When I returned to New York after that summer, I realized I wasn’t drawing anymore. This was a sign that things were, in fact, getting better and that things could get better even if circumstances might not have changed. Twenty drawings were made into a unique artist book shaped like a notepad and the second to the last page is left blank to represent the time when I naturally wasn’t drawing anymore, a time when things were, in fact, getting better. The last page of the book is a drawing I made after returning to New York, questioning myself why I had stopped drawing with my left hand, as well as giving myself an impossible task of drawing a perfect circle, in case I become too good at drawing with my left hand. 



05 Between
2015


Between
2015
pigment prints on fine art paper, pigment print on vellum, large format lenticular prints 
Jeju Art Fair

New York was a city to be left behind. To be in New York meant that I was going to be left behind by somebody at some point. This thought grew into an obsessive attachment to my beloved ones in New York, and I began photographing them, one by one, so that when it was my turn to leave the city, I could take with me their faces, their gestures, their voices, and gazes. 

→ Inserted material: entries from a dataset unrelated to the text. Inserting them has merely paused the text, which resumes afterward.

(* ===== verification/Config.v ===== *)
(** * config/config.go: the configuration

    viper and the validator are libraries and parameters here. The calls
    [LoadConfig] makes on its viper are a value ([ViperSetup]); reading the file
    and filling the struct are functions of it. The tags of the struct are the
    list of checks [struct_checks]. *)

From S2P Require Import Prelude GoLang.
From stdpp Require Import base gmap strings list.

(** ** The structs *)

Record AppConfig := mkAppConfig {
  Name : string;
  Env : string;
  Port : Z;
  GRPCPort : Z;
  A2ASecret : string;
}.

Record RedisConfig := mkRedisConfig {
  redis_URL : string;
  redis_PoolSize : Z;
  redis_TTL : Duration;
}.

Record PostgresConfig := mkPostgresConfig {
  pg_URL : string;
  pg_MaxConns : Z;
}.

Record StorageConfig := mkStorageConfig { Redis : RedisConfig; Postgres : PostgresConfig }.

Record ProviderConfig := mkProviderConfig {
  prov_APIKey : string;
  prov_BaseURL : string;
  prov_Model : string;
  prov_Timeout : Duration;
}.

Record CircuitBreakerConfig := mkCircuitBreakerConfig {
  cbc_MaxFailures : Z;
  cbc_Interval : Duration;
  cbc_Timeout : Duration;
}.

Record ResiliencyConfig := mkResiliencyConfig { CircuitBreaker : CircuitBreakerConfig }.

Record LLMConfig := mkLLMConfig {
  OpenAI : ProviderConfig;
  Anthropic : ProviderConfig;
  Resiliency : ResiliencyConfig;
}.

Record ObservabilityConfig := mkObservabilityConfig {
  OtelEndpoint : string;
  PrometheusPort : Z;
}.

Record Config := mkConfig {
  App : AppConfig;
  Storage : StorageConfig;
  LLM : LLMConfig;
  Observability : ObservabilityConfig;
}.

(** The tag of a field that is checked, with what it says of the value. *)
Definition required_string (s : string) : bool := negb (bool_decide (s = "")).

Definition required_int (z : Z) : bool := negb (z =? 0)%Z.

Definition oneof (values : list string) (s : string) : bool := existsb (String.eqb s) values.

Definition struct_checks (c : Config) : list (string * bool) :=
  [("App.Name", required_string (Name (App c)));
   ("App.Env", oneof ["development"; "production"; "test"] (Env (App c)));
   ("App.Port", required_int (Port (App c)));
   ("App.A2ASecret", required_string (A2ASecret (App c)));
   ("Storage.Redis.URL", required_string (redis_URL (Redis (Storage c))));
   ("Storage.Postgres.URL", required_string (pg_URL (Postgres (Storage c))))].

(** ** LoadConfig *)

Inductive setting := VStr (s : string) | VInt (z : Z) | VDur (d : Duration).

(** A file that is named, or one that is looked for. *)
Inductive config_source :=
  | ConfigFile (path : string)
  | ConfigSearch (name type : string) (paths : list string).

(** The calls on the viper: the defaults, the prefix, replacer and use of the
    environment, the file. *)
Record ViperSetup := mkViperSetup {
  vs_defaults : list (string * setting);
  vs_env_prefix : string;
  vs_env_replacer : list (string * string);
  vs_automatic_env : bool;
  vs_source : config_source;
}.

Definition defaults : list (string * setting) :=
  [("app.name", VStr "fluxgraph");
   ("app.env", VStr "development");
   ("app.port", VInt 8080);
   ("app.grpc_port", VInt 50051);
   ("storage.redis.pool_size", VInt 10);
   ("storage.redis.ttl", VDur (24 * Hour)%Z);
   ("storage.postgres.max_conns", VInt 20);
   ("observability.prometheus_port", VInt 9090);
   ("llm.resiliency.circuit_breaker.max_failures", VInt 5);
   ("llm.resiliency.circuit_breaker.interval", VDur (60 * Second)%Z);
   ("llm.resiliency.circuit_breaker.timeout", VDur (30 * Second)%Z)].

Definition viper_setup (path : string) : ViperSetup :=
  mkViperSetup defaults "FLUXGRAPH" [(".", "_")] true
    (if bool_decide (path <> "") then ConfigFile path
     else ConfigSearch "config" "yaml" ["."; "./config"]).

Inductive read_error := ConfigFileNotFoundError | OtherReadError (e : error).

Section load.
Context (ReadInConfig : ViperSetup -> option read_error) (Unmarshal : ViperSetup -> Config + error).
Context (validate_Struct : list (string * bool) -> option error).

Definition LoadConfig (path : string) : Config + error :=
  let v := viper_setup path in
  match ReadInConfig v with
  | Some (OtherReadError err) => inr err
  | _ =>
      match Unmarshal v with
      | inr err => inr err
      | inl config =>
          match validate_Struct (struct_checks config) with
          | Some err => inr err
          | None => inl config
          end
      end
  end.
End load.

(** ** What the configuration relies on *)

(** The required texts of the struct that the settings may give, by their keys. *)
Definition text_fields : list (string * (Config -> string)) :=
  [("app.name", fun c => Name (App c)); ("app.env", fun c => Env (App c));
   ("app.a2a_secret", fun c => A2ASecret (App c));
   ("storage.redis.url", fun c => redis_URL (Redis (Storage c)));
   ("storage.postgres.url", fun c => pg_URL (Postgres (Storage c)))].

(** viper fills the struct from the keys it knows, [AllKeys]: those with a
    default or in the file that was read. The environment gives another value to
    such a key; a variable for another key is not seen. A validation passes when
    all checks do. *)
Class ConfigLaws (ReadInConfig : ViperSetup -> option read_error) (Unmarshal : ViperSetup -> Config + error)
    (validate_Struct : list (string * bool) -> option error) (file_keys : ViperSetup -> list string) :
    Prop := {
  viper_unknown : forall v c key field, Unmarshal v = inl c -> (key, field) ∈ text_fields ->
    key ∉ (vs_defaults v).*1 -> key ∉ file_keys v -> field c = "";
  viper_no_file : forall v, ReadInConfig v = Some ConfigFileNotFoundError -> file_keys v = [];
  validator_all : forall checks, validate_Struct checks = None <-> Forall (fun ch => ch.2 = true) checks;
}.

(** A configuration the program can start with. *)
Record config_ok (c : Config) : Prop := {
  ok_name : Name (App c) <> "";
  ok_env : Env (App c) ∈ ["development"; "production"; "test"];
  ok_port : Port (App c) <> 0%Z;
  ok_secret : A2ASecret (App c) <> "";
  ok_redis : redis_URL (Redis (Storage c)) <> "";
  ok_postgres : pg_URL (Postgres (Storage c)) <> "";
}.

(** ** Lemmas *)

Lemma required_string_iff s : required_string s = true <-> s <> "".
Proof. unfold required_string. by rewrite negb_true_iff, bool_decide_eq_false. Qed.

Lemma required_int_iff z : required_int z = true <-> z <> 0%Z.
Proof. unfold required_int. rewrite negb_true_iff. lia. Qed.

Lemma oneof_iff values s : oneof values s = true <-> s ∈ values.
Proof.
  unfold oneof. rewrite existsb_exists. setoid_rewrite String.eqb_eq.
  setoid_rewrite <- list_elem_of_In. naive_solver.
Qed.

Lemma struct_checks_iff c : Forall (fun ch => ch.2 = true) (struct_checks c) <-> config_ok c.
Proof.
  unfold struct_checks. rewrite !Forall_cons. cbn [snd].
  rewrite !required_string_iff, required_int_iff, oneof_iff.
  split; [intros (? & ? & ? & ? & ? & ? & _); by split | intros []; repeat split; auto].
Qed.

Lemma LoadConfig_inl ReadInConfig Unmarshal validate_Struct file_keys path c :
  ConfigLaws ReadInConfig Unmarshal validate_Struct file_keys ->
  LoadConfig ReadInConfig Unmarshal validate_Struct path = inl c <->
  (ReadInConfig (viper_setup path) = None \/
   ReadInConfig (viper_setup path) = Some ConfigFileNotFoundError) /\
  Unmarshal (viper_setup path) = inl c /\ config_ok c.
Proof.
  intros Hl. rewrite <- struct_checks_iff, <- (validator_all (file_keys := file_keys)). unfold LoadConfig.
  destruct (ReadInConfig (viper_setup path)) as [[|e]|].
  2: { split; [done|]. by intros [[?|?] _]. }
  all: destruct (Unmarshal (viper_setup path)) as [c'|e']; [|split; [done|]; by intros (_ & ? & _)].
  all: destruct (validate_Struct (struct_checks c')) as [e''|] eqn:Hs.
  all: split; [intros [= <-] || done; auto|].
  all: intros (_ & [= <-] & Hv); congruence.
Qed.

(** ** Properties *)

(** C39: a configuration that loads is one the program can start with. [LoadConfig]
    gives a configuration exactly when the file was read or was not found, the
    settings fill the struct and the required fields have values; an error of
    the file other than its absence is returned. Without a file no configuration
    loads, whatever is in the environment: the secret and the addresses of the
    stores have no default, and viper does not look for the variables of keys it
    does not know. *)
Theorem LoadConfig_iff (ReadInConfig : ViperSetup -> option read_error)
    (Unmarshal : ViperSetup -> Config + error) (validate_Struct : list (string * bool) -> option error)
    (file_keys : ViperSetup -> list string) (path : string) :
  ConfigLaws ReadInConfig Unmarshal validate_Struct file_keys ->
  let load := LoadConfig ReadInConfig Unmarshal validate_Struct path in
  let v := viper_setup path in
  (forall c, load = inl c <->
     (ReadInConfig v = None \/ ReadInConfig v = Some ConfigFileNotFoundError) /\
     Unmarshal v = inl c /\ config_ok c) /\
  (forall e, ReadInConfig v = Some (OtherReadError e) -> load = inr e) /\
  (ReadInConfig v = Some ConfigFileNotFoundError -> exists e, load = inr e).
Proof.
  intros Hl load v. pose proof (fun c =>
    LoadConfig_inl ReadInConfig Unmarshal validate_Struct file_keys path c Hl) as Hiff.
  split_and!; [exact Hiff| |].
  - intros e He. unfold load, LoadConfig. fold v. by rewrite He.
  - intros Hn. destruct load as [c|e] eqn:Hc; [|by exists e]. exfalso.
    apply Hiff in Hc as (_ & Hu & Hok). apply (ok_secret c Hok).
    apply (viper_unknown (ConfigLaws := Hl) v c "app.a2a_secret" (fun c => A2ASecret (App c)) Hu).
    + do 2 right. by left.
    + apply (bool_decide_unpack _). vm_compute. done.
    + rewrite (viper_no_file (ConfigLaws := Hl)) by done. apply not_elem_of_nil.
Qed.

(** ** Witnesses *)

(** Libraries on a machine with one file, [good.yaml], that has every required
    setting, and with the variables of the whole example file set. *)
Definition good_config (secret redis postgres : string) : Config :=
  mkConfig (mkAppConfig "fluxgraph" "production" 8080 50051 secret)
    (mkStorageConfig (mkRedisConfig redis 10 (24 * Hour)%Z) (mkPostgresConfig postgres 20))
    (mkLLMConfig (mkProviderConfig "" "" "" 0%Z) (mkProviderConfig "" "" "" 0%Z)
       (mkResiliencyConfig (mkCircuitBreakerConfig 5 (60 * Second)%Z (30 * Second)%Z)))
    (mkObservabilityConfig "" 9090).

Definition has_good_file (v : ViperSetup) : bool :=
  match vs_source v with ConfigFile path => String.eqb path "good.yaml" | _ => false end.

Definition demo_ReadInConfig (v : ViperSetup) : option read_error :=
  if has_good_file v then None
  else match vs_source v with
       | ConfigFile path => Some (OtherReadError (ErrNew ("open " +:+ path +:+ ": no such file or directory")))
       | _ => Some ConfigFileNotFoundError
       end.

Definition demo_file_keys (v : ViperSetup) : list string :=
  if has_good_file v then ["app.name"; "app.env"; "app.a2a_secret"; "storage.redis.url"; "storage.postgres.url"]
  else [].

(** A key that is known gets the value of its variable, the others stay empty. *)
Definition demo_Unmarshal (v : ViperSetup) : Config + error :=
  let text key value :=
    if bool_decide (key ∈ (vs_defaults v).*1 ++ demo_file_keys v) then value else "" in
  inl (mkConfig (mkAppConfig (text "app.name" "fluxgraph") (text "app.env" "production") 8080 50051
                   (text "app.a2a_secret" "s3cret"))
    (mkStorageConfig (mkRedisConfig (text "storage.redis.url" "redis://localhost") 10 (24 * Hour)%Z)
       (mkPostgresConfig (text "storage.postgres.url" "postgres://localhost") 20))
    (LLM (good_config "" "" "")) (Observability (good_config "" "" ""))).

Definition demo_validate (checks : list (string * bool)) : option error :=
  if forallb (fun ch => ch.2) checks then None else Some (ErrNew "validation failed").

#[export] Instance demo_config_laws : ConfigLaws demo_ReadInConfig demo_Unmarshal demo_validate demo_file_keys.
Proof.
  split.
  - intros v c key field [= <-] Hin Hd Hf.
    assert (Hk : key ∉ (vs_defaults v).*1 ++ demo_file_keys v).
    { rewrite elem_of_app. by intros [?|?]. }
    unfold text_fields in Hin.
    repeat (apply elem_of_cons in Hin as [[= -> ->]|Hin]; [simpl; by rewrite bool_decide_eq_false_2|]).
    by apply elem_of_nil in Hin.
  - intros v. unfold demo_ReadInConfig, demo_file_keys. by destruct (has_good_file v).
  - intros checks. unfold demo_validate. destruct (forallb _ checks) eqn:Hc.
    + split; [|done]. intros _. apply Forall_forall. intros ch Hin.
      apply (proj1 (forallb_forall _ checks) Hc). by apply list_elem_of_In.
    + split; [done|]. intros H. exfalso. rewrite <- not_true_iff_false in Hc. apply Hc.
      apply forallb_forall. intros ch Hin. rewrite Forall_forall in H. apply H. by apply list_elem_of_In.
Defined.

(** The named file loads; without it nothing does, although the environment has
    every value. *)
Lemma LoadConfig_iff_witness :
  LoadConfig demo_ReadInConfig demo_Unmarshal demo_validate "good.yaml" =
    inl (good_config "s3cret" "redis://localhost" "postgres://localhost") /\
  (exists e, LoadConfig demo_ReadInConfig demo_Unmarshal demo_validate "" = inr e) /\
  config_ok (good_config "s3cret" "redis://localhost" "postgres://localhost").
Proof.
  assert (H : LoadConfig demo_ReadInConfig demo_Unmarshal demo_validate "good.yaml" =
    inl (good_config "s3cret" "redis://localhost" "postgres://localhost")) by (vm_compute; reflexivity).
  split; [exact H|]. split.
  - apply (LoadConfig_iff demo_ReadInConfig demo_Unmarshal demo_validate demo_file_keys "" demo_config_laws).
    reflexivity.
  - apply (LoadConfig_iff demo_ReadInConfig demo_Unmarshal demo_validate demo_file_keys "good.yaml" demo_config_laws).
    exact H.
Defined.
(* ===== verification/Main.v ===== *)
(** * cmd/fluxgraph/main.go: the program

    [main] up to the moment it serves: it loads the configuration, opens the two
    stores and puts the engine and the service together, or stops with a message.
    The logger and the provider that is made and dropped are left out; the
    goroutines that listen and the shutdown are in [Serving]. The libraries are
    parameters. *)

From S2P Require Import Prelude GoLang Core Json World Interfaces Memory Graph Resilience Engine EngineSpec Inspector Tools TaskJson Storage Providers Http OpenAI Embedding Postgres Security A2A Requests RedisDriver Metrics Config.
From stdpp Require Import base gmap strings list.

#[local] Open Scope go_scope.

(** The two servers: their addresses and the service behind them. *)
Record Program (E : Type) := mkProgram {
  http_Addr : string;
  http_Handler : Server E;
  grpc_Addr : string;
  grpc_Server : Server E;
}.

Arguments mkProgram {E}.
Arguments http_Addr {E} p.
Arguments http_Handler {E} p.
Arguments grpc_Addr {E} p.
Arguments grpc_Server {E} p.

(** [log.Fatal().Err(err).Msg(msg)] ends the process. *)
Record Exit := mkExit { exit_msg : string; exit_err : error }.

(** [g, _ := builder.Build()] of a builder nothing was added to. *)
Definition main_graph {E} : option (Graph E) :=
  match Build NewBuilder [] with inl g => Some g | inr _ => None end.

Definition main_opts (cfg : Config) : ServerOptions :=
  mkServerOptions (Name (App cfg)) "" "1.0.0" ("http://localhost:" +:+ itoa (Port (App cfg))) (A2ASecret (App cfg)).

Section main.
Context {E O C F R : Type} `{!PlanDocs E} `{!Has Exporter E} `{!Has (OtelTracingHook * Tracing) E} `{!Has (OtelGlobals R) E}.
Context (ReadInConfig : ViperSetup -> option read_error) (Unmarshal : ViperSetup -> Config + error).
Context (validate_Struct : list (string * bool) -> option error) (resource_New : list (string * string) -> R + error).
Context (redis : RedisLib E O) (pgx : PgxLib E (list F) C).
Context (lib : Libs) (cb : Breaker E) (default_client : http_client E) (float32_of : json -> option F).
Context (partial : json -> AgentState) (json_text : option json -> string) (pj : nat -> option json).
Context (refuses : metric_call -> option string) (net_Listen : string -> M E (unit + error)) (log_opens : bool).

(** The provider of the embeddings of a configuration. *)
Definition main_embedder (cfg : Config) : EmbeddingProvider E (list F) :=
  OpenAIEmbedding float32_of lib cb (NewOpenAIEmbedding default_client
    (mkOpenAIOptions (prov_APIKey (OpenAI (LLM cfg))) (prov_BaseURL (OpenAI (LLM cfg))) "" None)).

Definition main_registry (pgStore : MemoryStore E) : ConcreteToolRegistry E :=
  (Register (SearchMemoryTool pgStore json_text pj) [] NewConcreteToolRegistry).1.

Definition main_engine (memStore : MemoryStore E) : Engine E :=
  NewEngine main_graph memStore None
    [WithHooks [mkLifecycleHook Otel_OnHook; mkLifecycleHook (Prometheus_OnHook refuses)]].

(** The stores and the service of a configuration on two open drivers. *)
Definition main_server (cfg : Config) (redisDriver : RedisClient E) (pgDriver : DBQuerier E (list F)) : Server E :=
  let pgStore := Postgres.Postgres (NewPostgresMemoryStore pgDriver (mkPostgresMemoryStoreOptions 0 0 (Some (main_embedder cfg)))) partial in
  let memStore := RedisMemory (NewRedisMemoryStore redisDriver
                    (mkRedisMemoryStoreOptions "" (redis_TTL (Config.Redis (Config.Storage cfg))) 0%Z 0%Z)) in
  let ts := RedisTasks (NewRedisTaskStore redisDriver "fluxgraph" (redis_TTL (Config.Redis (Config.Storage cfg)))) in
  NewServer (main_engine memStore) ts memStore (ListTools (main_registry pgStore)) None (main_opts cfg) log_opens.

Definition main : M E (Program E + Exit) :=
  match LoadConfig ReadInConfig Unmarshal validate_Struct "" with
  | inr err => ret (inr (mkExit "failed to load configuration" err))
  | inl cfg =>
      InitTracer resource_New (Config.Name (App cfg)) ;;
      redisDriver <- NewRedisDriver redis (redis_URL (Config.Redis (Config.Storage cfg)))
                       (redis_PoolSize (Config.Redis (Config.Storage cfg))) ;;
      match redisDriver with
      | inr err => ret (inr (mkExit "failed to connect to redis" err))
      | inl redisDriver =>
          pgDriver <- NewPostgresDriver pgx (pg_URL (Config.Postgres (Config.Storage cfg)))
                        (pg_MaxConns (Config.Postgres (Config.Storage cfg))) ;;
          match pgDriver with
          | inr err => ret (inr (mkExit "failed to connect to postgres" err))
          | inl pgDriver =>
              let a2aSrv := main_server cfg (driver_client redisDriver) pgDriver in
              let grpcAddr := ":" +:+ itoa (GRPCPort (App cfg)) in
              lis <- net_Listen grpcAddr ;;
              match lis with
              | inr err => ret (inr (mkExit "failed to listen for gRPC" err))
              | inl _ => ret (inl (mkProgram (":" +:+ itoa (Port (App cfg))) a2aSrv grpcAddr (NewGRPCServer a2aSrv)))
              end
          end
      end
  end.
End main.

(** ** Lemmas *)

(** The program is put together without a graph. *)
Lemma main_graph_nil {E} : main_graph (E := E) = None.
Proof. reflexivity. Qed.

(** The service the program serves, of the configuration it loaded. *)
Section served.
Context {E O C F R : Type} `{!PlanDocs E} `{!Has Exporter E} `{!Has (OtelTracingHook * Tracing) E} `{!Has (OtelGlobals R) E}.

Definition serves_config (cfg : Config) (log_opens : bool) (p : Program E) : Prop :=
  grpc_Server p = http_Handler p /\
  http_Addr p = ":" +:+ itoa (Port (App cfg)) /\ grpc_Addr p = ":" +:+ itoa (GRPCPort (App cfg)) /\
  sv_secret (http_Handler p) = A2ASecret (App cfg) /\ sv_eventBus (http_Handler p) = None /\
  taskStore (sv_engine (http_Handler p)) = None /\ graph (sv_engine (http_Handler p)) = None.

Lemma main_serves ReadInConfig Unmarshal validate_Struct resource_New (redis : RedisLib E O) (pgx : PgxLib E (list F) C) lib cb
    default_client float32_of partial json_text pj refuses net_Listen log_opens w p w' :
  main ReadInConfig Unmarshal validate_Struct resource_New redis pgx lib cb default_client float32_of partial json_text pj
    refuses net_Listen log_opens w = (Ret (inl p), w') ->
  exists cfg, LoadConfig ReadInConfig Unmarshal validate_Struct "" = inl cfg /\ serves_config cfg log_opens p.
Proof.
  unfold main. destruct (LoadConfig _ _ _ _) as [cfg|err]; [|done]. intros Hm. exists cfg. split; [done|].
  revert Hm. unfold bind. destruct (InitTracer _ _ w) as [[t|v|] w0]; [|done..].
  destruct (NewRedisDriver _ _ _ w0) as [[[rd|e]|v|] w1]; [|done..].
  destruct (NewPostgresDriver _ _ _ w1) as [[[pg|e]|v|] w2]; [|done..]. cbv zeta.
  destruct (net_Listen _ w2) as [[[u|e]|v|] w3]; [|done..]. intros [= <- <-]. done.
Qed.
End served.

(** ** Properties *)

(** C8: the first message ends the program. What [main] serves, over HTTP and
    gRPC, is one service with the secret of the configuration, without an event
    bus, with an engine that has no task store and no graph: [Build] refuses the
    empty builder and its error is dropped. Every run that a message starts - the
    handler has answered by then - panics at the nil graph, whatever happened
    between the answer and the run; nothing recovers a panic of that goroutine. *)
Theorem message_ends_program {E O C F R} `{!PlanDocs E} `{!Has AuditLog E} `{!Has Exporter E}
    `{!Has (OtelTracingHook * Tracing) E} `{!Has (OtelGlobals R) E} ReadInConfig Unmarshal validate_Struct resource_New (redis : RedisLib E O)
    (pgx : PgxLib E (list F) C) lib cb default_client float32_of partial json_text pj refuses net_Listen log_opens
    (w0 : World E) p w1 :
  main ReadInConfig Unmarshal validate_Struct resource_New redis pgx lib cb default_client float32_of partial json_text pj
    refuses net_Listen log_opens w0 = (Ret (inl p), w1) ->
  (exists cfg, LoadConfig ReadInConfig Unmarshal validate_Struct "" = inl cfg /\ serves_config cfg log_opens p) /\
  forall parse_token sort_Slice Sprintf_v Q j w later fuel,
    begins parse_token sort_Slice Sprintf_v (http_Handler p) Q j w -> heap_frame w later ->
    (run_job fuel (http_Handler p) j later).1 = Panic nil_deref.
Proof.
  intros Hm. apply main_serves in Hm as (cfg & Hload & Hs). split; [by exists cfg|].
  intros parse_token sort_Slice Sprintf_v Q j w later fuel Hb Hf.
  apply begins_begun in Hb. eapply job_panics; [by apply Hs | exact Hb | intros l; by apply (begun_frame Q)].
Qed.

(** ** Witnesses *)

Definition main_ext : Type := AuditLog * (Exporter * ((OtelTracingHook * Tracing) * OtelGlobals unit)).

#[local] Instance main_log : Has AuditLog main_ext := Has_fst _ _.

#[local] Instance has_snd_fst {A B C} : Has B (A * (B * C)).
Proof.
  refine {| get_of e := e.2.1; set_of t e := (e.1, (t, e.2.2)) |}; [done | by intros [? []]].
Defined.

#[local] Instance has_third {A B C D} : Has C (A * (B * (C * D))).
Proof.
  refine {| get_of e := e.2.2.1; set_of t e := (e.1, (e.2.1, (t, e.2.2.2))) |}; [done | by intros [? [? []]]].
Defined.

#[local] Instance has_fourth {A B C D} : Has D (A * (B * (C * D))).
Proof.
  refine {| get_of e := e.2.2.2; set_of t e := (e.1, (e.2.1, (e.2.2.1, t))) |}; [done | by intros [? [? []]]].
Defined.

(** Stores that answer and keep nothing. *)
Definition blank_redis : RedisLib main_ext unit :=
  let pipe := mkPipeliner (fun _ _ _ _ => ret None) (fun _ _ _ => ret None) (fun _ _ _ _ => ret None)
    (fun _ _ _ _ => ret None) (fun _ _ _ _ => ret None) in
  let missing := ErrNew "redis: nil" in
  mkRedisLib (fun _ => inl tt) (fun _ o => o)
    (fun _ => mkUniversalClient missing (fun _ _ => ret (Storage.VStr "", Some missing)) (fun _ _ _ _ => ret None)
      (fun _ _ _ => ret None) (fun _ _ _ _ => ret ([], None)) (fun _ _ _ _ => ret None) (fun _ _ _ _ => ret None)
      (fun _ _ _ _ => ret ([], None)) (fun _ _ _ _ => ret None) (fun _ fn => fn pipe))
    (fun _ _ => ret None).

Definition blank_pgx : PgxLib main_ext (list unit) unit :=
  mkPgxLib (fun _ => inl tt) (fun _ c => c) (fun c => c)
    (fun _ _ => ret (inl (mkDBQuerier (fun _ _ => ret (inr errNoRows)) (fun _ _ _ => ret (inr errNoRows))
       (fun _ _ _ _ => ret (inr errNoRows)) (fun _ _ => ret None) (fun _ => ret (inr errNoRows)))))
    (fun _ _ => ret None).

Definition main_world : World main_ext := mkWorld [] demo_oracle (NewAuditLog, ([], ((NewOtelTracingHook, []), mkOtelGlobals None []))).

Definition demo_main : M main_ext (Program main_ext + Exit) :=
  main (fun _ => None) (fun _ => inl (good_config "secret" "redis://localhost" "postgres://localhost"))
    demo_validate (fun _ => inl tt) blank_redis blank_pgx (mkLibs (fun _ => "") (fun _ => None) (fun _ => inr ErrNoNextNode) (fun _ => None))
    (fun m => m) (fun _ _ => ret (inr ErrNoNextNode)) (fun _ => None) (fun _ => NewState) (fun _ => "") (fun _ => None)
    (fun _ => None) (fun _ => ret (inl tt)) true.

Definition demo_program : option (Program main_ext) :=
  match (demo_main main_world).1 with Ret (inl p) => Some p | _ => None end.

(** The world the program begins to serve in, and the one after the answer to a
    message. *)
Definition main_up : World main_ext := (demo_main main_world).2.

Definition main_asked (p : Program main_ext) : outcome (Reply * list Job) * World main_ext :=
  handle_route demo_parse (fun l => l) (fun _ => "") (http_Handler p) Background "Bearer tok"
    (RJSONRPC (Some (demo_send "t1" "hello"))) main_up.

Lemma message_ends_program_witness :
  exists p, demo_program = Some p /\ http_Addr p = ":8080" /\
    (exists rep, (main_asked p).1 = Ret (rep, [mkJob "t1" (Some 1)])) /\
    (run_job 9 (http_Handler p) (mkJob "t1" (Some 1)) (main_asked p).2).1 = Panic nil_deref.
Proof.
  assert (Hp : exists p, demo_main main_world = (Ret (inl p), main_up) /\ demo_program = Some p /\
    http_Addr p = ":8080" /\ exists rep, (main_asked p).1 = Ret (rep, [mkJob "t1" (Some 1)])).
  { eexists. split; [reflexivity|]. split; [reflexivity|]. split; [vm_compute; reflexivity|].
    eexists. vm_compute. reflexivity. }
  destruct Hp as (p & Hm & Hp & Ha & rep & Hr). exists p. split; [exact Hp|]. split; [exact Ha|].
  split; [by exists rep|].
  refine (proj2 (message_ends_program _ _ _ _ _ _ _ _ _ _ _ _ _ _ _ _ main_world p main_up Hm)
    demo_parse (fun l => l) (fun _ => "") _ (mkJob "t1" (Some 1)) (main_asked p).2 (main_asked p).2 9 _ _).
  - eapply (b_http demo_parse (fun l => l) (fun _ => "") (http_Handler p) Background "Bearer tok" (Some (demo_send "t1" "hello"))
      main_up rep [mkJob "t1" (Some 1)]).
    + unfold main_asked in *. destruct (handle_route _ _ _ _ _ _ _ _) as [o w']. cbn [fst snd] in *. by rewrite Hr.
    + by left.
  - apply heap_frame_refl.
Defined.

The two to three hour long, one on one studio sessions were undisturbed moments in our relationships, amidst a city where everyone is always busy. During each session, I exposed twenty 4x5 negatives in between conversations and I recorded these conversations from beginning to end. I am still thinking of a sophisticated way to integrate these recordings into the series since some of these recordings are much too intimate to hastily reveal to the audience.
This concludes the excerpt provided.